START DATA TO PROCESS

Lemma name_first n : is_name n = true -> exists c n', n = String c n' /\ NAME_START c = true /\ Ascii.eqb c dollar = false.
Proof.
  unfold is_name. intros [H _]%andb_true_iff. destruct n as [|c n']; [done|]. exists c, n'. split_and!; [done|done|].
  destruct c as [[] [] [] [] [] [] [] []]; try reflexivity; discriminate H.
Qed.

(** The size of a template, for induction. *)
Fixpoint size (i : Item) : nat :=
  match i with I_op _ _ _ rest => S (list_sum (map size rest)) | _ => 1%nat end.
Definition sizes (l : list Item) : nat := list_sum (map size l).

Lemma size_pos i : (0 < size i)%nat.
Proof. destruct i; simpl; lia. Qed.

Lemma brace_items k : forall l d s, (sizes l <= k)%nat -> items_ok true l = true ->
  matchingBrace (S d) (render l +:+ s) = prefix (render l) (matchingBrace (S d) s).
Proof.
  induction k as [|k IH]; intros l d s Hk Hok.
  { destruct l as [|i l]; [by rewrite prefix_nil|]. unfold sizes in Hk. simpl in Hk. pose proof (size_pos i). lia. }
  destruct l as [|i l]; [by rewrite prefix_nil|].
  cbn [items_ok] in Hok. apply andb_true_iff in Hok as [Hi Hl].
  unfold sizes in Hk. cbn [map list_sum foldr] in Hk. pose proof (size_pos i) as Hpos.
  assert (Htail : matchingBrace (S d) (render l +:+ s) = prefix (render l) (matchingBrace (S d) s))
    by (apply IH; [unfold sizes, list_sum; lia|done]).
  change (render (i :: l)) with (render_item i +:+ render l). rewrite string_app_assoc, <- prefix_app, <- Htail.
  destruct i as [c| |n|n|n colon op rest].
  - apply (brace_plain (S d) (str1 c)). cbn [all_chars str1]. cbn [item_ok] in Hi. by rewrite Hi.
  - cbn [render_item String.append matchingBrace]. cbv zeta.
    change (Ascii.eqb "$" dollar) with true. cbv iota. by destruct (matchingBrace (S d) _) as [[b r]|].
  - cbn [item_ok] in Hi. apply andb_true_iff in Hi as [Hn _].
    destruct (name_first n Hn) as (c & n' & En & _ & Hc). cbn [render_item].
    rewrite En. cbn [String.append]. rewrite brace_dollar by done. rewrite <- En.
    change (String c (n' +:+ (render l +:+ s))) with (String c n' +:+ (render l +:+ s)). rewrite <- En.
    rewrite (brace_plain (S d) n) by (by apply name_plain). by rewrite prefix_app.
  - cbn [item_ok] in Hi. cbn [render_item]. rewrite !string_app_assoc. cbn [String.append].
    rewrite brace_dollar, brace_open by done.
    rewrite (brace_plain (S (S d)) n) by (by apply name_plain). rewrite brace_close, !prefix_app. done.
  - rewrite item_ok_op in Hi. apply andb_true_iff in Hi as [Hn Hr]. rewrite render_op, !string_app_assoc.
    cbn [String.append]. rewrite brace_dollar, brace_open by done.
    rewrite (brace_plain (S (S d)) n) by (by apply name_plain).
    rewrite (brace_plain (S (S d)) (op_string colon op)) by apply op_plain.
    rewrite IH by (first [done | cbn [size] in Hk; unfold sizes, list_sum in *; lia]).
    rewrite brace_close, !prefix_app. by rewrite !string_app_assoc.
Qed.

END DATA TO PROCESS

## WORK INSTRUCTIONS
Please print the lines from the one containing "rewrite (brace_plain (S (S d)) (op_string" through the last line of the material, exactly, and leave out all other lines.

## REPLY TO THE EXERCISE
    rewrite (brace_plain (S (S d)) (op_string colon op)) by apply op_plain.
    rewrite IH by (first [done | cbn [size] in Hk; unfold sizes, list_sum in *; lia]).
    rewrite brace_close, !prefix_app. by rewrite !string_app_assoc.
Qed.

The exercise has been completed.